Re della terra selvaggia: inno alla vita tra poesia e cruda realtà

Uno dei film più acclamati al Sundance Film Festival, esordio alla regia per Benh Zeitlin, candidato a quattro premi Oscar, arriva nei cinema italiani il prossimo 7 Febbraio: il profondo ed intenso Re della terra selvaggia.

Trama

Hushpuppy (Quvenzhané Wallis) è una bambina di sei anni che vive col padre Wink (Dwight Henry) nella comunità chiamata Bathtub, nel sud più profondo della Louisiana. Wink è un padre severo che sa essere anche affettuoso e sa prendersi cura della figlia a cui vuole insegnare a sopravvivere. Intanto le temperature della terra aumentano e portano allo scioglimento dei ghiacci che portano al risveglio delle creature chiamate Aurochs.

Trailer del film:

Gioiello sul nascere

Il regista Benh Zeitlin firma con quest’opera (il titolo italiano è, ancora una volta, non totalmente condivisibile con l’idea di fondo del film) il suo primo lungometraggio, nato da un’idea portata avanti già da diversi anni e che è stata apprezzata e premiata nell’ultimo anno in tantissimi festival, dal Sundance di Redford (Gran premio della giuria) sino all’ultimo Festival di Cannes dove ottiene il premio Camera d’or come miglior film.

Ma soprattutto, proprio lo scorso Gennaio, l’attrice protagonista, di appena nove anni, ha ottenuto una nomination all’Oscar come miglior attrice portando un nuovo record mondiale come la più giovane ad ottenere tale nomination.

Fotografia, recitazione, poesia

Il film trova i suoi punti di maggior interessa in una fotografia volutamente sgranata, colori spenti ed una scelta del regista di rimanere costantemente incollato ai suoi personaggi. Unico momento in cui ciò non accade è quello in cui gli Aurochs, antiche creature oramai estinte, si risvegliano dal loro lungo sonno e tornano nelle terre selvagge del titolo.

Protagonisti assoluti della vicenda Hushpuppy ed il padre Wink, entrambi interpretati magistralmente con accanto tutti attori non protagonisti. La piccola protagonista, scelta tra oltre quattromila aspiranti, rende la sua recitazione intensa, profonda e non esclude nello spettatore un coinvolgimento totale tra gli sguardi spaventati ed uno sfondo selvaggio, naturale, libero.

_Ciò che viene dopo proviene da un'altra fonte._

(* ===== verification/SegTracer.v ===== *)
(** * The emulator with the tracer

    Guest memory beside the tables of the tracer: interrupts and returns from
    interrupts call the hooks of file Tracer. *)

From stdpp Require Import base gmap list strings.
From Stdlib Require Import ZArith Lia.
From S2P Require Import Prelude Cpu CcHelper Excp Guest Mmu CallStack LibMap Tracer Seg SegSpec SegTask SegInt SegOps SoftMmu.

Local Open Scope Z_scope.
Local Open Scope k_scope.

(** ** Memory as a part of the state *)

Definition on_phys {U A} (m : K phys A) : K (phys * U) A :=
  fun env g =>
    match m env (fst g) with
    | KRet a env' p => KRet a env' (p, snd g)
    | KExit env' p => KExit env' (p, snd g)
    | KVmexit c i env' p => KVmexit c i env' (p, snd g)
    | KAbort => KAbort
    end.

#[export] Instance traced_mmu {U} : SoftMmu (phys * U) := {|
  mmu_load idx n a := on_phys (mmu_load idx n a);
  mmu_store idx n a v := on_phys (mmu_store idx n a v);
  tlb_flush g := (tlb_flush (fst g), snd g);
  tlb_flush_page a g := (tlb_flush_page a (fst g), snd g);
  ldl_mem a g := ldl_mem a (fst g);
  stl_mem a v g := (stl_mem a v (fst g), snd g)
|}.

Lemma on_phys_ok {U A} (m : K phys A) env (g : phys * U) Q :
  access_ok env (m env (fst g)) Q -> access_ok env (on_phys m env g) Q.
Proof. unfold on_phys, access_ok. by destruct (m env (fst g)). Qed.

#[export] Instance traced_mmu_spec {U} : SoftMmuSpec (phys * U).
Proof.
  split; intros; [apply (on_phys_ok (mmu_load idx n a)), mmu_load_ok|apply (on_phys_ok (mmu_store idx n a v)), mmu_store_ok].
Qed.

(** ** The hooks *)

Section Hooks.
Context {T H : Type}.

(** A hook sees the machine and changes the tables. *)
Definition in_hook (hook : machine -> M (tracer T H) unit) : K (phys * tracer T H) unit :=
  fun env g =>
    match hook (mkMachine env (fst g)) (snd g) with
    | Ok (_, t) => KRet tt env (fst g, t)
    | _ => KAbort
    end.

#[export] Instance tracer_hooks : IntrHooks (phys * tracer T H) := {|
  on_interrupt intno := in_hook (fun m => interrupt_hook m intno);
  on_iret := in_hook iret_hook
|}.

Lemma in_hook_ok hook : quiet (in_hook hook).
Proof. intros env g. unfold in_hook. by destruct (hook _ _) as [[[] t]| |]. Qed.

#[export] Instance tracer_hooks_spec : IntrHooksSpec (phys * tracer T H).
Proof. split; intros; apply in_hook_ok. Qed.
End Hooks.
(* ===== verification/SegDemo.v ===== *)
(** * A machine in protected mode

    Flat kernel and user segments, a task segment, an interrupt gate for system
    calls and a call gate to a conforming segment, with user code running: a state
    the theorems about segmentation apply to. *)

From stdpp Require Import base list relations.
From Stdlib Require Import ZArith Lia.
From S2P Require Import Prelude Cpu CcHelper Excp Guest Mmu Seg SegSpec SegTask SegInt SegCall SegInv SegOps SoftMmu.

Local Open Scope Z_scope.

Definition GDT : Z := 0x1000.
Definition IDT : Z := 0x2000.
Definition TSS : Z := 0x3000.
Definition STACK : Z := 0x7000.

(** Descriptors 0x08 and 0x10 are the kernel's code and data, 0x18 and 0x20 the
    user's, 0x28 the task segment, 0x30 a call gate open to everyone that leads
    to the conforming kernel segment 0x38; vector 0x80 is open to everyone. *)
Definition tables : list (Z * Z) :=
  [(GDT + 0x08, 0x0000ffff); (GDT + 0x0c, 0x00cf9b00); (GDT + 0x10, 0x0000ffff); (GDT + 0x14, 0x00cf9300);
   (GDT + 0x18, 0x0000ffff); (GDT + 0x1c, 0x00cffb00); (GDT + 0x20, 0x0000ffff); (GDT + 0x24, 0x00cff300);
   (GDT + 0x28, 0x30000067); (GDT + 0x2c, 0x00008b00); (GDT + 0x30, 0x00384000); (GDT + 0x34, 0x0000ec00);
   (GDT + 0x38, 0x0000ffff); (GDT + 0x3c, 0x00cf9f00);
   (IDT + 0x400, 0x00085000); (IDT + 0x404, 0x0000ee00); (TSS + 4, 0x9000); (TSS + 8, 0x10)].

(** A frame user code may build on its own stack: [VM], [IF] and [IOPL] 3. *)
Definition vm86_frame : list (Z * Z) := [(STACK, 0x100); (STACK + 8, 0x23202); (STACK + 12, 0x500)].

Definition memory (words : list (Z * Z)) : phys := foldr (fun w p => poke 4 (fst w) (snd w) p) (fun _ => 0) words.
Definition demo_mem : phys := memory (tables ++ vm86_frame).

Definition user_code : SegmentCache := mkSeg 0x1b 0 0xffffffff 0x00cffb00.
Definition user_data : SegmentCache := mkSeg 0x23 0 0xffffffff 0x00cff300.

(** User code at 0x6000 with interrupts disabled and [IOPL] 0. *)
Definition user_cpu : CPUX86State :=
  with_regs [1; 2; 3; 4; STACK; 5; 6; 7] (with_eip 0x6000 (with_eflags 2
    (with_hflags (Z.lor (Z.lor (Z.lor 3 HF_CS32_MASK) HF_SS32_MASK) HF_PE_MASK) (with_cr [1; 0; 0; 0; 0]
      (with_segs [user_data; user_code; user_data; user_data; seg0; seg0]
        (with_gdt (mkSeg 0 GDT 0x3f 0) (with_idt (mkSeg 0 IDT 0x7ff 0)
          (with_tr (mkSeg 0x28 TSS 0x67 0x8900) (with_sysenter_cs 8 (with_sysenter_eip 0x5800 (with_sysenter_esp 0x9000 (with_old_exception (-1) blank_cpu)))))))))))).

Lemma user_cpu_inv : seg_inv user_cpu.
Proof. split; [by vm_compute|]. split; [by vm_compute|]. apply (bool_decide_unpack _). by vm_compute. Qed.

(** The state a helper leaves, and how it ends. *)
Definition left_by {G} (r : kres G unit) (env : CPUX86State) (g : G) : CPUX86State * G :=
  match r with KRet _ env' g' | KExit env' g' => (env', g') | _ => (env, g) end.
Definition returns_ok {G} (r : kres G unit) : bool := match r with KRet _ _ _ => true | _ => false end.
Definition exits {G} (r : kres G unit) : bool := match r with KExit _ _ => true | _ => false end.

Lemma returns_to {G} (r : kres G unit) env g :
  returns_ok r = true -> r = KRet tt (fst (left_by r env g)) (snd (left_by r env g)).
Proof. by destruct r as [[] env' g'| | |]. Qed.
Lemma exits_to {G} (r : kres G unit) env g :
  exits r = true -> r = KExit (fst (left_by r env g)) (snd (left_by r env g)).
Proof. by destruct r as [[] env' g'| | |]. Qed.
(* ===== verification/SegInspect.v ===== *)
(** * Instructions that inspect selectors

    [verr] answers what loading a data segment register would do. *)

From stdpp Require Import base list.
From Stdlib Require Import ZArith Lia.
From S2P Require Import Prelude Cpu CcHelper Excp Guest Seg SegSpec SegInv SegOps SegDemo SegTask SegInt SegCall SoftMmu.

Local Open Scope Z_scope.
Local Open Scope k_scope.

Section Inspect.
Context {G : Type} `{!SoftMmu G, !SoftMmuSpec G}.
Implicit Types (env : CPUX86State) (g : G).

(** ** Reading a descriptor *)

(** [load_segment] reads the words [helper_load_seg] reads. *)
Lemma load_segment_words sel env g d g1 :
  load_segment sel env g = KRet d env g1 ->
  let dt := desc_table env sel in
  let index := Z.land sel (Z.lnot 7) in
  let ptr := u32 (base dt + index) in
  ((limit dt <? u32 (index + 7)) = true /\ d = None /\ g1 = g) \/
  ((limit dt <? u32 (index + 7)) = false /\
   exists e1 e2 g2, d = Some (e1, e2) /\ cpu_ldl_kernel ptr env g = KRet e1 env g2 /\
     cpu_ldl_kernel (ptr + 4) env g2 = KRet e2 env g1).
Proof.
  unfold load_segment. cbv zeta. change (kbind kget ?k env g) with (k env env g). cbv beta.
  destruct (_ <? _); [intros [= <- <-]; by left|]. intros H. right. split; [done|].
  apply kbind_inv in H as (e1 & env1 & g2 & H1 & H). destruct (qat_ret_inv _ _ _ _ _ _ _ (qat_ldl env _) H1) as [-> _].
  apply kbind_inv in H as (e2 & env1 & g3 & H2 & H). destruct (qat_ret_inv _ _ _ _ _ _ _ (qat_ldl env _) H2) as [-> _].
  injection H as <- <-. by exists e1, e2, g2.
Qed.

(** What is left of [helper_load_seg] for a data register once the words are read. *)
Definition load_data (r : nat) (sel ptr e1 e2 : Z) : K G unit :=
  let err := Z.land sel 0xfffc in
  raise_if (negb (has e2 DESC_P_MASK)) EXCP0B_NOSEG err ;;
  (if has e2 DESC_A_MASK then kret tt else cpu_stl_kernel (ptr + 4) (Z.lor e2 DESC_A_MASK)) ;;
  kmod (load_desc r sel e1 (Z.lor e2 DESC_A_MASK)).

(** The rights [verr] checks. *)
Definition readable (cpl rpl e2 : Z) : bool :=
  has e2 DESC_S_MASK &&
  (if has e2 DESC_CS_MASK then has e2 DESC_R_MASK && (has e2 DESC_C_MASK || outer cpl rpl e2) else outer cpl rpl e2).

Lemma code_not_readable e2 :
  (Z.land e2 (Z.lor DESC_CS_MASK DESC_R_MASK) =? DESC_CS_MASK) = has e2 DESC_CS_MASK && negb (has e2 DESC_R_MASK).
Proof.
  rewrite Z.land_lor_distr_r. change DESC_CS_MASK with (2 ^ 11). change DESC_R_MASK with (2 ^ 9).
  rewrite !has_bit, !land_bit by done. by destruct (Z.testbit e2 11), (Z.testbit e2 9).
Qed.

(** The checks of [helper_load_seg] for a data register succeed on readable
    segments and raise a protection fault on others. *)
Lemma rights_readable r cpl sel e2 (k : unit -> K G unit) env g :
  r <> R_SS ->
  kbind (raise_if (negb (has e2 DESC_S_MASK)) EXCP0D_GPF (Z.land sel 0xfffc))
    (fun _ => kbind (load_seg_rights r cpl sel e2) k) env g =
  if readable cpl (rpl_of sel) e2 then k tt env g else raise EXCP0D_GPF (Z.land sel 0xfffc) env g.
Proof.
  intros Hr%Nat.eqb_neq. unfold load_seg_rights, readable, outer, raise_if. rewrite Hr, code_not_readable.
  destruct (has e2 DESC_S_MASK), (has e2 DESC_CS_MASK), (has e2 DESC_R_MASK), (has e2 DESC_C_MASK),
    ((dpl_of e2 <? cpl) || (dpl_of e2 <? rpl_of sel)); cbn [negb andb orb];
    by repeat (rewrite kbind_assoc || rewrite kbind_raise || rewrite kbind_kret).
Qed.

Definition zero_flag (env : CPUX86State) : bool := has (cc_src env) CC_Z.

Lemma zf_put fl (ok : bool) env :
  zero_flag (with_cc_src (if ok then Z.lor fl CC_Z else Z.land fl (not32 CC_Z)) env) = ok.
Proof.
  unfold zero_flag. cbn [cc_src with_cc_src]. change CC_Z with (2 ^ 6).
  destruct ok; [|by apply has_cleared]. by rewrite has_bit, Z.lor_spec, Z.pow2_bits_true, orb_true_r by done.
Qed.

(** [helper_load_seg] of a data register, with the words read. *)
Lemma load_seg_read r sel0 env g e1 e2 g1 g2 :
  let sel := Z.land sel0 0xffff in
  let ptr := u32 (base (desc_table env sel) + Z.land sel (Z.lnot 7)) in
  r <> R_SS -> null_sel sel = false ->
  (limit (desc_table env sel) <? u32 (Z.land sel (Z.lnot 7) + 7)) = false ->
  cpu_ldl_kernel ptr env g = KRet e1 env g2 -> cpu_ldl_kernel (ptr + 4) env g2 = KRet e2 env g1 ->
  helper_load_seg r sel0 env g =
  if readable (cpl_of env) (rpl_of sel) e2 then load_data r sel ptr e1 e2 env g1
  else raise EXCP0D_GPF (Z.land sel 0xfffc) env g1.
Proof.
  intros sel ptr Hr Hn Hl H1 H2. unfold helper_load_seg. fold sel. cbv zeta. rewrite Hn.
  change (kbind kget ?k env g) with (k env env g). cbv beta. rewrite Hl. fold ptr.
  cbn [raise_if]. rewrite kbind_kret, (kbind_ret _ _ _ _ _ _ _ H1), (kbind_ret _ _ _ _ _ _ _ H2).
  rewrite rights_readable by done. destruct (readable _ _ _); [|done]. apply Nat.eqb_neq in Hr. rewrite Hr.
  unfold load_data, raise_if. cbv zeta. destruct (has e2 DESC_P_MASK); cbn [negb]; [|by rewrite !kbind_raise].
  rewrite !kbind_kret. destruct (has e2 DESC_A_MASK) eqn:HA; cbn [negb]; [by rewrite !kbind_kret, accessed_id|].
  by rewrite kbind_assoc.
Qed.

(** [verr] answers what a load of a data segment register would do. For a
    selector that is not null and whose descriptor can be read, it sets the zero
    flag and changes nothing else; with the flag set the load passes its checks of
    rights and goes on to the presence of the segment, and with the flag clear it
    raises a protection fault with the selector as error code. *)
Theorem verr_predicts_load r sel0 env g d g1 :
  let sel := Z.land sel0 0xffff in
  r <> R_SS -> null_sel sel = false -> load_segment sel env g = KRet d env g1 ->
  exists env', helper_verr sel0 env g = KRet tt env' g1 /\ env' = with_cc_src (cc_src env') env /\
    if zero_flag env'
    then exists e1 e2, d = Some (e1, e2) /\ helper_load_seg r sel0 env g =
           load_data r sel (u32 (base (desc_table env sel) + Z.land sel (Z.lnot 7))) e1 e2 env g1
    else helper_load_seg r sel0 env g = raise EXCP0D_GPF (Z.land sel 0xfffc) env g1.
Proof.
  intros sel Hr Hn H. unfold helper_verr, inspect. fold sel. cbv zeta.
  change (kbind kget ?k env g) with (k env env g). cbv beta. rewrite Hn, (kbind_ret _ _ _ _ _ _ _ H).
  destruct (load_segment_words sel env g d g1 H) as [(Hl & -> & ->)|(Hl & e1 & e2 & g2 & -> & H1 & H2)]; cbv zeta in Hl.
  - eexists. split; [reflexivity|]. split; [done|].
    rewrite (zf_put (cpu_cc_compute_all env (cc_op env)) false env). unfold helper_load_seg. fold sel. cbv zeta. rewrite Hn.
    change (kbind kget ?k env g) with (k env env g). cbv beta. rewrite Hl. cbn [raise_if]. apply kbind_raise.
  - rewrite (load_seg_read r sel0 env g e1 e2 g1 g2 Hr Hn Hl H1 H2). fold sel.
    change (has e2 DESC_S_MASK && (if has e2 DESC_CS_MASK then _ else _)) with (readable (cpl_of env) (rpl_of sel) e2).
    destruct (readable _ _ _); (eexists; split; [reflexivity|]; split; [done|]).
    + rewrite (zf_put (cpu_cc_compute_all env (cc_op env)) true env). by exists e1, e2.
    + by rewrite (zf_put (cpu_cc_compute_all env (cc_op env)) false env).
Qed.
End Inspect.

(** User code may not read the kernel's data segment. *)
Definition kernel_desc : Z * Z := (0x0000ffff, 0x00cf9300).

Lemma kernel_desc_read : load_segment (Z.land 0x10 0xffff) user_cpu demo_mem = KRet (Some kernel_desc) user_cpu demo_mem.
Proof. rewrite load_segment_unpaged by done. do 3 f_equal; by vm_compute. Qed.

Lemma verr_predicts_load_witness :
  exists env', helper_verr 0x10 user_cpu demo_mem = KRet tt env' demo_mem /\ env' = with_cc_src (cc_src env') user_cpu /\
    if zero_flag env'
    then exists e1 e2, Some kernel_desc = Some (e1, e2) /\ helper_load_seg R_DS 0x10 user_cpu demo_mem =
           load_data R_DS 0x10 (GDT + 0x10) e1 e2 user_cpu demo_mem
    else helper_load_seg R_DS 0x10 user_cpu demo_mem = raise EXCP0D_GPF 0x10 user_cpu demo_mem.
Proof.
  exact (verr_predicts_load (G := phys) R_DS 0x10 user_cpu demo_mem (Some kernel_desc) demo_mem
    (fun H => ltac:(discriminate H)) eq_refl kernel_desc_read).
Defined.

La sceneggiatura, scritta dallo stesso regista insieme a Lucy Alibar, è forte di pochi dialoghi intensi – soprattutto quelli tra padre e figlia – e tanti momenti di silenzio fatti di rumori, suoni, sguardi che Zeitlin riesce a non perdere e filmare in modo eccellente. Tanti i temi, dal rapporto di un padre malato terminale ed una figlia che ha bisogno di affetto e di crescere, di una villaggio che non vuole conformarsi alla società ed al passare del tempo e di una realtà che sta distruggendo la loro casa e gli impone di cambiare ed adattarsi.

Accanto a ciò, anche i momenti in cui la piccola protagonista parla con la madre immaginaria (la vera madre è scappata quand’era piccola) e l’incontro finale con gli Aurochs sono la conferma che siamo davanti ad un prodotto che ha tutte le carte in regole per concorrere agli Oscar e per giungere al cuore degli spettatori. Pura poesia.